PoseGTAC: Graph Transformer Encoder-Decoder with Atrous Convolution for 3D Human Pose Estimation
PoseGTAC: Graph Transformer Encoder-Decoder with Atrous Convolution for 3D Human Pose Estimation
Yiran Zhu, Xing Xu, Fumin Shen, Yanli Ji, Lianli Gao, Heng Tao Shen
Proceedings of the Thirtieth International Joint Conference on Artificial Intelligence
Main Track. Pages 1359-1365.
https://doi.org/10.24963/ijcai.2021/188
Graph neural networks (GNNs) have been widely used in the 3D human pose estimation task, since the pose representation of a human body can be naturally modeled by the graph structure. Generally, most of the existing GNN-based models utilize the restricted receptive fields of filters and single-scale information, while neglecting the valuable multi-scale contextual information. To tackle this issue, we propose a novel Graph Transformer Encoder-Decoder with Atrous Convolution, named PoseGTAC, to effectively extract multi-scale context and long-range information.
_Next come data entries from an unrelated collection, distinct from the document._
(** X14: on a board of at most three rows, when the store carries out
    the insert and the refresh query answers, a score that counts as
    submitted is on the leaderboard the player is shown afterwards,
    whether or not the store carried out the delete. *)
Theorem X14_stored_score_is_listed
  (be : FlappyBird.Backend) (name : string)
  (rows : list FlappyBird.HighScore) (sc : Z) :
  (length rows <= 3)%nat ->
  FlappyBird.insertOk be = true ->
  FlappyBird.refreshOk be = true ->
  FlappyBird.submitted (FlappyBird.saveHighScore be name rows sc) = true ->
  exists uid shown,
    FlappyBird.leaderboard (FlappyBird.saveHighScore be name rows sc)
      = Some shown /\
    In (FlappyBird.mkHighScore uid sc name) shown.
Proof.
  intros Hlen Hins Hre. unfold FlappyBird.saveHighScore.
  rewrite Hins, Hre.
  destruct (String.eqb name EmptyString); [discriminate|].
  destruct (negb (FlappyBird.fetchOk be)); [discriminate|].
  rewrite length_map, orderDesc_length.
  destruct (3 <=? length rows)%nat eqn:Efull.
  - apply Nat.leb_le in Efull.
    destruct (lowest_of_board rows Efull) as (lowest & Hmin & (r0 & Hr0 & Hs0) & _).
    rewrite Hmin. unfold FlappyBird.leMin.
    destruct (sc <=? lowest)%Z eqn:E; [discriminate|].
    apply Z.leb_gt in E. cbn [andb].
    destruct (FlappyBird.identity be) as [uid|]; [|discriminate].
    cbn [FlappyBird.submitted FlappyBird.store FlappyBird.leaderboard].
    intros _. exists uid. eexists. split; [reflexivity|].
    unfold FlappyBird.insertRow, FlappyBird.limit.
    rewrite orderDesc_snoc. apply insertDesc_firstn.
    destruct (FlappyBird.deleteOk be).
    + left. rewrite orderDesc_length.
      pose proof (delete_lowest_shrinks rows Efull) as Hd.
      rewrite Hmin in Hd. lia.
    + right. exists r0. split.
      * unfold FlappyBird.deleteByScore. rewrite firstn_all2.
        -- now apply orderDesc_In.
        -- rewrite orderDesc_length. lia.
      * simpl. lia.
  - apply Nat.leb_gt in Efull. cbn [andb].
    destruct (FlappyBird.identity be) as [uid|]; [|discriminate].
    cbn [FlappyBird.submitted FlappyBird.store FlappyBird.leaderboard].
    intros _. exists uid. eexists. split; [reflexivity|].
    unfold FlappyBird.insertRow, FlappyBird.limit.
    rewrite orderDesc_snoc. apply insertDesc_firstn.
    left. rewrite orderDesc_length. exact Efull.
Qed.

Lemma X14_stored_score_is_listed_witness :
  exists uid shown,
    FlappyBird.leaderboard
      (FlappyBird.saveHighScore Scenarios.backendNoDelete "dan"
         Scenarios.board 35)
      = Some shown /\
    In (FlappyBird.mkHighScore uid 35 "dan") shown.
Proof.
  apply X14_stored_score_is_listed;
    [simpl; lia | reflexivity | reflexivity | reflexivity].
Defined.

(** ** The lane-crossing game: move requests *)

Section Requests.

Import CrossyRoad.

Variable cfg : Settings.
Variable env : Env.

(** Where a request can leave the character: each coordinate is the old
    one or the old one moved by one size, unless an upward request put the
    character back on the start row. *)
Lemma moveCharacter_position (dx dy : Q) (st : State) (c : Character) :
  character st = Some c ->
  exists c',
    character (moveCharacter cfg env dx dy st) = Some c' /\
    (char_x c' = char_x c \/ char_x c' = char_x c + dx * char_size c) /\
    (char_y c' = char_y c \/ char_y c' = char_y c + dy * char_size c \/
     dy < 0).
Proof.
  intros Hc. unfold moveCharacter. rewrite Hc.
  destruct (canvas env) as [cv|]; [|exists c; rewrite Hc; auto].
  destruct (gameOver st); [exists c; rewrite Hc; auto|].
  assert (Hpos :
    let c1 := if willCollide c dx dy (obstacles st) then c
              else move c dx dy (width cv) (height cv) in
    (char_x c1 = char_x c \/ char_x c1 = char_x c + dx * char_size c) /\
    (char_y c1 = char_y c \/ char_y c1 = char_y c + dy * char_size c)).
  { destruct (willCollide c dx dy (obstacles st)); cbv zeta; [auto|].
    unfold move. simpl.
    destruct (_ && _), (_ && _); auto. }
  cbv zeta in Hpos. destruct Hpos as [Hx Hy].
  destruct (dy <? 0) eqn:Edy.
  - apply ltb_true_iff in Edy.
    destruct (_ && _ && _); [|destruct (_ && _)];
      eexists; (split; [reflexivity|]); simpl; auto.
  - rewrite !andb_false_l. eexists. split; [reflexivity|].
    split; [exact Hx | destruct Hy; auto].
Qed.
In our proposed PoseGTAC model, Graph Atrous Convolution (GAC) and Graph Transformer Layer (GTL), respectively for the extraction of local multi-scale and global long-range information, are combined and stacked in an encoder-decoder structure, where graph pooling and unpooling are adopted for the interaction of multi-scale information from local to global (e.g., part-scale and body-scale). Extensive experiments on the Human3.6M and MPI-INF-3DHP datasets demonstrate that the proposed PoseGTAC model exceeds all previous methods and achieves state-of-the-art performance.
Keywords:
Computer Vision: Action Recognition
Computer Vision: Biometrics, Face and Gesture Recognition
Humans and AI: Human-Computer Interaction